Under these preliminary considerations, questions arise, of how dissent can be feasible as well as thinkable. Is there an option to oppose without automatically being part of the opposed? It could be argued that any ‘contra’ inevitably reiterates or even reinforces its ‘pro’. The affirmative aspect of practices of dissent, when they are inscribed or want to be visible in their respective discourse, also demands attention. Additionally, historic and contemporary moments in which dissent becomes resistance or in which dissent is dissolved are compelling. Are self-proclaimed ‘alternatives’ really distinct, or are they merely substitutes that automatically turn into standards and become normative over time? When does objection to something further close an issue, when does it become open, when renitence builds up an all sides? It is also debatable, who or which processes mark something as being the antipode of an issue, which automatically is then made the norm. How can we describe the processes of inclusion and exclusion that take place when “being against” by itself draws a line?

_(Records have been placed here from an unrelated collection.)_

(* ===== verification/Twins.v ===== *)
(** The channels that are one station's, [server/internal/store/twins.go] and
    [duplicates.go]: the ATSC 3.0 and 1.0 copies of a broadcast, and the rows of one
    channel that several tuners carry; which of them is shown, which records, and
    ([server/internal/guide/twins.go]) whose listings they share.

    Text is a list of code points. What the database keeps of devices and listings
    is an argument, as is the order Go walks a map of pairs in ([walk]). Ids are
    the database's keys, so the network of a channel, which the code keeps by its
    id, is asked again here. *)
From S2P Require Import Prelude GoText Hdhr Network Dvr DvrPlan.
From stdpp Require Import gmap.
Local Open Scope Z_scope.
Local Open Scope go_scope.

Notation text := (list Z) (only parsing).

(** ** Channels *)

Module Ch.
Record Channel := mk {
  ID : Z; DeviceID : text; GuideNumber : text; GuideName : text; DisplayNumber : text; DisplayName : text;
  VideoCodec : text; AudioCodec : text; Favorite : bool; Enabled : bool; Hidden : bool; Present : bool;
  GuideKey : text; Network : text; Protected : bool;
  Standard : text; TwinID : Z; TwinChoice : text; PlaysAs : Z; SameAs : Z;
}.
#[export] Instance Channel_inhabited : Inhabited Channel :=
  populate (mk 0 [] [] [] [] [] [] [] false false false false [] [] false [] 0 [] 0 0).
End Ch.
Import Ch.

Definition set_standard (c : Channel) (s : text) : Channel :=
  mk (ID c) (DeviceID c) (GuideNumber c) (GuideName c) (DisplayNumber c) (DisplayName c) (VideoCodec c) (AudioCodec c) (Favorite c) (Enabled c) (Hidden c) (Present c)
    (GuideKey c) (Network c) (Protected c) s (TwinID c) (TwinChoice c) (PlaysAs c) (SameAs c).
Definition set_plays_as (c : Channel) (one : Z) : Channel :=
  mk (ID c) (DeviceID c) (GuideNumber c) (GuideName c) (DisplayNumber c) (DisplayName c) (VideoCodec c) (AudioCodec c) (Favorite c) (Enabled c) (Hidden c) (Present c)
    (GuideKey c) (Network c) (Protected c) (Standard c) (TwinID c) (TwinChoice c) one (SameAs c).
Definition set_twin (c : Channel) (twin : Z) (choice : text) : Channel :=
  mk (ID c) (DeviceID c) (GuideNumber c) (GuideName c) (DisplayNumber c) (DisplayName c) (VideoCodec c) (AudioCodec c) (Favorite c) (Enabled c) (Hidden c) (Present c)
    (GuideKey c) (Network c) (Protected c) (Standard c) twin choice (PlaysAs c) (SameAs c).
Definition set_same (c : Channel) (same : Z) : Channel :=
  mk (ID c) (DeviceID c) (GuideNumber c) (GuideName c) (DisplayNumber c) (DisplayName c) (VideoCodec c) (AudioCodec c) (Favorite c) (Enabled c) (Hidden c) (Present c)
    (GuideKey c) (Network c) (Protected c) (Standard c) (TwinID c) (TwinChoice c) (PlaysAs c) same.
Definition set_shown (c : Channel) (favorite : bool) (number name : text) : Channel :=
  mk (ID c) (DeviceID c) (GuideNumber c) (GuideName c) number name (VideoCodec c) (AudioCodec c) favorite (Enabled c) (Hidden c) (Present c)
    (GuideKey c) (Network c) (Protected c) (Standard c) (TwinID c) (TwinChoice c) (PlaysAs c) (SameAs c).

Definition TwinATSC3 : text := lit "atsc3".
Definition TwinATSC1 : text := lit "atsc1".
Definition TwinBoth : text := lit "both".

(** [strings.Cut] at the first dot: the text itself, and nothing, where there is none *)
Definition cut_dot (s : text) : text * option text :=
  match Cut s (lit ".") with Some (a, b) => (a, Some b) | None => (s, None) end.
Fixpoint minor_loop (s : text) (n : Z) : Z :=
  match s with c :: l => if is_digit c then minor_loop l (int64 (n * 10 + (c - 48))) else n | [] => n end.
Definition minor (number : text) : Z := match snd (cut_dot number) with Some after => minor_loop after 0 | None => 0 end.

(** A row of a playlist or a link, not of a tuner *)
Definition from_source (ch : Channel) : bool := has_prefix (lit "src-") (DeviceID ch).
Definition lowestMinor (cands : list Channel) : list Channel :=
  match cands with
  | [] => []
  | c :: _ =>
      let low := fold_left (fun low c => Z.min low (minor (GuideNumber c))) cands (minor (GuideNumber c)) in
      filter (fun c => ((minor (GuideNumber c) =? low) && negb (Protected c))%bool) cands
  end.

Section twins.
Context `{Unicode} (upper_rune : Z -> Z).
(** [unicode.IsDigit] past ASCII *)
Context (digit_rune : Z -> bool).

Definition ATSC3 (ch : Channel) : bool :=
  let v := ToUpper upper_rune (TrimSpace (VideoCodec ch)) in
  if negb (one_of ["HEVC"; "H265"]%string v) then false else
  contains (ToUpper upper_rune (without 45 (AudioCodec ch))) (lit "AC4").

Definition digit_any (c : Z) : bool := if c <? 128 then is_digit c else digit_rune c.
(** The call sign of a name without the first of the endings it has *)
Fixpoint drop_ending (l : list string) (s : text) : text :=
  match l with
  | [] => s
  | suf :: l => if (has_suffix s (lit suf) && (3 <=? blen s - blen (lit suf)))%bool then TrimSuffix s (lit suf) else drop_ending l s
  end.
Definition callKey (name : text) : text :=
  let s := without 46 (without 32 (without 45 (ToUpper upper_rune (TrimSpace name)))) in
  let s := reverse (trim_left_by digit_any (reverse s)) in
  let s := drop_ending ["HD"; "DT"; "TV"; "LD"; "CD"]%string s in
  if ((blen s <? 3) || (4 <? blen s) || negb (existsb (fun c => bytes_equal (take 1 s) [c]) (lit "KWCX")))%bool then [] else
  if forallb is_upper s then s else [].

Definition major (number : text) : Z :=
  match Atoi (fst (cut_dot (TrimSpace number))) with Some n => n | None => -1 end.
Definition channelNetwork (ch : Channel) : text :=
  match Network ch with [] => Of upper_rune [GuideName ch; DisplayName ch] [] | n => n end.

(** Two channels whose networks, where both have one, are the same *)
Definition agree (c3 c : Channel) : bool :=
  (bytes_equal (channelNetwork c) [] || bytes_equal (channelNetwork c3) [] || bytes_equal (channelNetwork c) (channelNetwork c3))%bool.
Definition pick (c3 : Channel) (ones : list Channel) (match_ : Channel -> bool) : list Channel :=
  lowestMinor (filter (fun c => (match_ c && agree c3 c)%bool) ones).
Definition by_call (c3 : Channel) (ones : list Channel) : list Channel :=
  match callKey (GuideName c3) with [] => [] | key => pick c3 ones (fun c => bytes_equal (callKey (GuideName c)) key) end.
Definition by_guide (c3 : Channel) (ones : list Channel) : list Channel :=
  match TrimSpace (GuideKey c3) with [] => [] | key => pick c3 ones (fun c => EqualFold (TrimSpace (GuideKey c)) key) end.
Definition same_major (c3 c : Channel) : bool := major (GuideNumber c) =? major (GuideNumber c3) - 100.
Definition by_major (c3 : Channel) (ones : list Channel) : list Channel :=
  if major (GuideNumber c3) <? 100 then [] else
  match filter (fun c => (same_major c3 c && (minor (GuideNumber c) =? minor (GuideNumber c3)) && agree c3 c && negb (Protected c))%bool) ones with
  | [] => if bytes_equal (channelNetwork c3) [] then [] else pick c3 ones (fun c => (same_major c3 c && bytes_equal (channelNetwork c) (channelNetwork c3))%bool)
  | exact_ => exact_
  end.
Definition twinMains (c3 : Channel) (ones : list Channel) : list Channel :=
  match by_call c3 ones with [] => match by_guide c3 ones with [] => by_major c3 ones | l => l end | l => l end.

(** The order of a channel's mains: its own device's, those there, by id *)
Definition main_before (c3 a b : Channel) : bool :=
  let own c := bytes_equal (DeviceID c) (DeviceID c3) in
  if negb (Bool.eqb (own a) (own b)) then own a
  else if negb (Bool.eqb (Present a) (Present b)) then Present a else ID a <? ID b.
Definition ones_of (chs : list Channel) : list Channel := filter (fun ch => negb (from_source ch || ATSC3 ch)) chs.
(** A 3.0 row that is looked at: the clear ones, or the encrypted *)
Definition candidate (encrypted : bool) (c : Channel) : bool := (negb (from_source c) && Bool.eqb (Protected c) encrypted && ATSC3 c)%bool.
Definition mains_of (chs : list Channel) (c3 : Channel) : list Z := map ID (sort_by (main_before c3) (twinMains c3 (ones_of chs))).
Definition pair_step (chs : list Channel) (encrypted : bool) (out : gmap Z (list Z)) (c3 : Channel) : gmap Z (list Z) :=
  if negb (candidate encrypted c3) then out else
  match mains_of chs c3 with [] => out | ids => <[ID c3 := default [] (out !! ID c3) ++ ids]> out end.
Definition pairs (chs : list Channel) (encrypted : bool) : gmap Z (list Z) := fold_left (pair_step chs encrypted) chs ∅.
Definition Twins (chs : list Channel) : gmap Z (list Z) := pairs chs false.
Definition StandIns (chs : list Channel) : gmap Z Z := omap head (pairs chs true).
End twins.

By focusing on four different fields of dissent, the conference participants will put different modes of resistance up for discussion: Queer Thinking, Decolonizing Knowledge, Media Activism and Critique. “Queer Thinking” includes aspects of the body as a political instance, the problematizing of identity and subjectivity building of individuals and groups by gender hierarchies, two-gender hegemony or heteronormativity. Decolonizing Knowledge problematizes different aspects of knowledge making. Next to the pivotal aspect of coloniality and the related cultural, racial, sexual and geographical dichotomies we are focusing on aesthetical and activist practices of knowledge making. “Media Activism” will discuss (micro-)practices of dissent which can also focus on the importance of the (social) media and practices within social media communities, which are directed against industry standards as well as tactics that are positioned to oppose a participation by default. “Critique” will ask about the (im)possibilities to take up an external position, and highlights a critique from within that reflects its situation, ‘ecologies of practices’ and partiality. The discussion will therefore touch upon contemporary issues, recent protests and movements, artistic subversion and dissent, online activism as well as historic developments and elemental theories of dissent.